(* ===== verification/Pages.v ===== *)
(** * contrib/webui: from a handler's answer to the bytes sent

    The helpers of the templates and the writing of pages (render.go), and
    the console as a handler of requests (webui.go).  A page is
    executed into a buffer and sent only when that succeeded.  [execute] is
    [html/template] on the embedded templates, [encodeStats] is
    [encoding/json] on the list of queues. *)

From S2P Require Import Prelude GoLib Base Redis Client RdbAdmin Inspector GoText Sparkline Svg Console.
From Stdlib Require Import Ascii.

Module Pages.
Import GoStr Utf8 Keys Task Redis Client RdbAdmin Inspector GoText Sparkline Console.

(** ** tmplFuncs *)

Definition add (a b : Z) : Z := wrap64 (a + b).

(** [make([]int, n)] panics for a negative [n]; the template then fails. *)
Definition seq (n : Z) : option (list Z) :=
  if bool_decide (n < 0)%Z then None else Some (map Z.of_nat (List.seq 0 (Z.to_nat n))).

(** A rune written back: an invalid byte was read as U+FFFD. *)
Definition runeBytes (x : Z * list ascii) : list ascii :=
  if decide (x.1 = RuneError) then map ofCode [239; 191; 189]%Z else x.2.

(** [len(r) <= n] fails for every negative [n], which the templates never
    pass ([r[:n]] would panic). *)
Definition trunc (s : string) (n : nat) : string :=
  let r := segments s in
  if bool_decide (length r ≤ n) then s
  else ofChars (concat (map runeBytes (take n r))) +:+ "…".

(** ** render *)

Record httpResponse := MkHttp {
  hr_status : Z;
  hr_type : string;
  hr_location : option string;
  hr_body : string;
}.

(** [http.Error]. *)
Definition httpError (code : Z) (text : string) : httpResponse :=
  MkHttp code "text/plain; charset=utf-8" None (text +:+ nl).

(** [mustPage]: each content page is parsed with the layout. *)
Definition pages : list string := ["dashboard"; "queue"; "task"; "scheduler"].

(** The fields every page has. *)
Record pageData := MkPageData { Title : string; Conn : string }.

(** The page a handler names, and its title. *)
Definition pageName (p : page) : string :=
  match p with
  | DashboardPage _ _ _ => "dashboard"
  | QueuePage _ _ _ _ _ _ => "queue"
  | TaskPage _ _ _ _ => "task"
  | SchedulerPage _ => "scheduler"
  end.

Definition pageTitle (r : request) (p : page) : string :=
  match p with
  | DashboardPage _ _ _ => "queues"
  | QueuePage queue _ _ _ _ _ => queue
  | TaskPage _ _ _ _ => default "" (rq_path r !! 3)
  | SchedulerPage _ => "scheduler"
  end.

Section render.
Context (lib : err → string) (execute : string → pageData → page → result string).
Context (encodeStats : list statsQueue → result string).

Definition render (name : string) (pd : pageData) (data : page) : httpResponse :=
  if decide (name ∈ pages) then
    match execute name pd data with
    | Err e => httpError 500 (Error lib e)
    | Ok html => MkHttp 200 "text/html; charset=utf-8" None html
    end
  else httpError 500 ("unknown page: " +:+ name).

(** What is sent for a handler's answer; [None]: the mux answers, and sends
    the static files. *)
Definition respond (conn : string) (rq : request) (r : response) : option httpResponse :=
  match r with
  | HttpError code text => Some (httpError code text)
  | SeeOther url => Some (MkHttp 303 "text/html; charset=utf-8" (Some url) "")
  | Render p => Some (render (pageName p) (MkPageData (pageTitle rq p) conn) p)
  | Stats l =>
      Some match encodeStats l with
           | Err e => httpError 500 (Error lib e)
           | Ok json => MkHttp 200 "application/json; charset=utf-8" None (json +:+ nl)
           end
  | Unrouted => None
  end.

(** ** webui.go *)

Record server := MkServer { conn : string; sparks : sparkStore }.

Definition WithConnInfo (label : string) (s : server) : server := MkServer label (sparks s).

Definition Handler (opts : list (server → server)) : server :=
  foldl (λ s opt, opt s) (MkServer "" (newSparkStore 20)) opts.

Context `{R : Redis} `{J : Json} `{MJ : MetaJson} (K : Keys).
Context (quote : string → string) (jsonIndent : bytes → option string).

Definition ServeHTTP (s : server) (r : request) : M (server * option httpResponse) :=
  '(st, resp) ← serve K quote lib jsonIndent (sparks s) r;
  mret (MkServer (conn s) st, respond (conn s) r resp).

(** A page is sent whole or not at all, and no handler names a page that
    does not exist. *)
Lemma page_whole conn rq p :
  respond conn rq (Render p) =
  Some match execute (pageName p) (MkPageData (pageTitle rq p) conn) p with
       | Ok html => MkHttp 200 "text/html; charset=utf-8" None html
       | Err e => httpError 500 (Error lib e)
       end.
Proof. unfold respond, render. rewrite decide_True; [done|]. destruct p; set_solver. Qed.

End render.

(** ** Truncation *)

Lemma codes_app a b : codes (a +:+ b) = codes a ++ codes b.
Proof. unfold codes. by rewrite chars_app, map_app. Qed.

(** How many bytes a rune takes. *)
Lemma rune_width_2 r : (128 ≤ r < 2048)%Z → rune_width (Some r) = 2.
Proof. intros Hr. unfold rune_width. rewrite bool_decide_false, bool_decide_true by lia. done. Qed.

Lemma rune_width_3 r : (2048 ≤ r < 65536)%Z → rune_width (Some r) = 3.
Proof. intros Hr. unfold rune_width. rewrite !bool_decide_false, bool_decide_true by lia. done. Qed.

Lemma rune_width_4 r : (65536 ≤ r)%Z → rune_width (Some r) = 4.
Proof. intros Hr. unfold rune_width. by rewrite !bool_decide_false by lia. Qed.

(** Reading the bytes of one rune gives that rune. *)
Definition rereads (x : Z * list ascii) : Prop := decode_runes (map code (runeBytes x)) = [Some x.1].

Lemma rereads_error b : rereads (RuneError, b).
Proof. done. Qed.

Lemma rereads_bytes r b : decode_runes (map code b) = [Some r] → rereads (r, b).
Proof. unfold rereads, runeBytes; simpl. intros Hb. case_decide as E; [by rewrite E|done]. Qed.

Ltac booleans := repeat match goal with
  | H : _ && _ = true |- _ => apply andb_true_iff in H as [? H]
  | H : bool_decide _ = true |- _ => apply bool_decide_eq_true in H
  | H : cont _ = true |- _ => unfold cont in H
  end.

Lemma segment_rereads l : Forall rereads (segment (decode_runes (map code l)) l).
Proof.
  induction l as [l IH] using (induction_ltof1 _ length). unfold ltof in IH.
  destruct l as [|c0 l1]; [constructor|].
  assert (∀ k, Forall rereads (segment (decode_runes (map code (drop k l1))) (drop k l1))) as IH'.
  { intros k. apply IH. rewrite length_drop. simpl. lia. }
  clear IH. pose proof (code_range c0) as Hc. cbn [map decode_runes].
  case_bool_decide as H0.
  { cbn [segment default]. unfold rune_width. rewrite bool_decide_true by done. constructor; [|apply (IH' 0)].
    apply rereads_bytes. simpl. by rewrite bool_decide_true. }
  assert (Forall rereads (segment (None :: decode_runes (map code l1)) (c0 :: l1))) as Hnone.
  { constructor; [apply rereads_error|apply (IH' 0)]. }
  destruct l1 as [|c1 l2]; [exact Hnone|]. cbn [map].
  destruct (bool_decide (194 ≤ code c0 ≤ 223)%Z && cont (code c1)) eqn:E1.
  { cbn [segment default]. rewrite rune_width_2 by (booleans; lia).
    constructor; [|apply (IH' 1)]. apply rereads_bytes. cbn [firstn map decode_runes].
    by rewrite (bool_decide_false (code c0 < 128)%Z), E1. }
  destruct l2 as [|c2 l3]; [exact Hnone|]. cbn [map].
  match goal with |- context [if ?b then Some _ :: _ else _] => destruct b eqn:E2 end.
  { cbn [segment default]. rewrite rune_width_3.
    - constructor; [|apply (IH' 2)]. apply rereads_bytes. cbn [firstn map decode_runes].
      by rewrite (bool_decide_false (code c0 < 128)%Z), E1, E2.
    - clear - E2. destruct (decide (code c0 = 224)%Z) as [E0|];
        [rewrite (bool_decide_true (code c0 = 224)%Z) in E2 by done; simpl in E2|]; booleans; lia. }
  destruct l3 as [|c3 l4]; [exact Hnone|]. cbn [map].
  match goal with |- context [if ?b then Some _ :: _ else _] => destruct b eqn:E3 end; [|exact Hnone].
  cbn [segment default]. rewrite rune_width_4.
  - constructor; [|apply (IH' 3)]. apply rereads_bytes. cbn [firstn map decode_runes].
    by rewrite (bool_decide_false (code c0 < 128)%Z), E1, E2, E3.
  - clear - E3. destruct (decide (code c0 = 240)%Z) as [E0|];
      [rewrite (bool_decide_true (code c0 = 240)%Z) in E3 by done; simpl in E3|]; booleans; lia.
Qed.

(** So the runes of written-back pieces are the pieces' runes. *)
Lemma decode_pieces ps :
  Forall rereads ps → decode_runes (map code (concat (map runeBytes ps))) = map (λ x, Some x.1) ps.
Proof.
  induction 1 as [|x ps Hx Hps IH]; [done|]. simpl. rewrite map_app, decode_runes_app, Hx, IH; [done|].
  unfold valid_bytes. by rewrite Hx.
Qed.

Lemma segment_fst rs l : map fst (segment rs l) = map (default RuneError) rs.
Proof. revert l. induction rs as [|r rs IH]; intros l; [done|]. simpl. by rewrite IH. Qed.

(** A text is never cut inside a rune.  A text of at most [n] runes is left
    alone; of a longer one, whatever its bytes, the first [n] runes are kept
    and an ellipsis is put behind them, and the result is valid UTF-8. *)
Theorem trunc_keeps_runes s n :
  (RuneCount s ≤ Z.of_nat n → trunc s n = s)%Z ∧
  (Z.of_nat n < RuneCount s →
     runes (trunc s n) = take n (runes s) ++ [8230] ∧ valid (trunc s n) = true)%Z.
Proof.
  assert (length (segments s) = length (decode_runes (codes s))) as Hlen.
  { unfold segments. rewrite <- (length_map fst), segment_fst. by rewrite length_map. }
  unfold RuneCount, trunc. rewrite <- Hlen. split; intros Hn; [by rewrite bool_decide_true by lia|].
  rewrite bool_decide_false by lia.
  assert (decode_runes (codes (ofChars (concat (map runeBytes (take n (segments s)))) +:+ "…"))
          = map (λ x, Some x.1) (take n (segments s)) ++ [Some 8230%Z]) as E.
  { rewrite codes_app. unfold codes at 1. rewrite chars_ofChars.
    assert (Forall rereads (take n (segments s))) as Hr by (apply Forall_take, segment_rereads).
    rewrite decode_runes_app; [by rewrite decode_pieces|].
    unfold valid_bytes. rewrite decode_pieces by done. apply forallb_forall.
    intros r (x & <- & _)%in_map_iff. done. }
  unfold runes at 1, valid. rewrite E. split.
  - rewrite map_app, map_map. unfold runes.
    rewrite <- (segment_fst (decode_runes (codes s)) (chars s)), firstn_map. done.
  - apply forallb_forall. intros r Hr%in_app_iff. destruct Hr as [(x & <- & _)%in_map_iff|[<-|[]]]; done.
Qed.

Lemma trunc_keeps_runes_witness :
  valid (trunc "작업이 실패했다" 3) = true ∧ trunc "작업이 실패했다" 3 = "작업이…".
Proof. split; [apply (trunc_keeps_runes "작업이 실패했다" 3); by vm_compute|by vm_compute]. Defined.

End Pages.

============================================================

- _Directions_
Set down, unchanged, only those lines above that fall between the line with "by rewrite (bool_decide_false (code c0 < 128)%Z), E1." and the line with "Lemma decode_pieces ps", the two end lines included.

- _Reply to the task_
    by rewrite (bool_decide_false (code c0 < 128)%Z), E1. }
  destruct l2 as [|c2 l3]; [exact Hnone|]. cbn [map].
  match goal with |- context [if ?b then Some _ :: _ else _] => destruct b eqn:E2 end.
  { cbn [segment default]. rewrite rune_width_3.
    - constructor; [|apply (IH' 2)]. apply rereads_bytes. cbn [firstn map decode_runes].
      by rewrite (bool_decide_false (code c0 < 128)%Z), E1, E2.
    - clear - E2. destruct (decide (code c0 = 224)%Z) as [E0|];
        [rewrite (bool_decide_true (code c0 = 224)%Z) in E2 by done; simpl in E2|]; booleans; lia. }
  destruct l3 as [|c3 l4]; [exact Hnone|]. cbn [map].
  match goal with |- context [if ?b then Some _ :: _ else _] => destruct b eqn:E3 end; [|exact Hnone].
  cbn [segment default]. rewrite rune_width_4.
  - constructor; [|apply (IH' 3)]. apply rereads_bytes. cbn [firstn map decode_runes].
    by rewrite (bool_decide_false (code c0 < 128)%Z), E1, E2, E3.
  - clear - E3. destruct (decide (code c0 = 240)%Z) as [E0|];
      [rewrite (bool_decide_true (code c0 = 240)%Z) in E3 by done; simpl in E3|]; booleans; lia.
Qed.

(** So the runes of written-back pieces are the pieces' runes. *)
Lemma decode_pieces ps :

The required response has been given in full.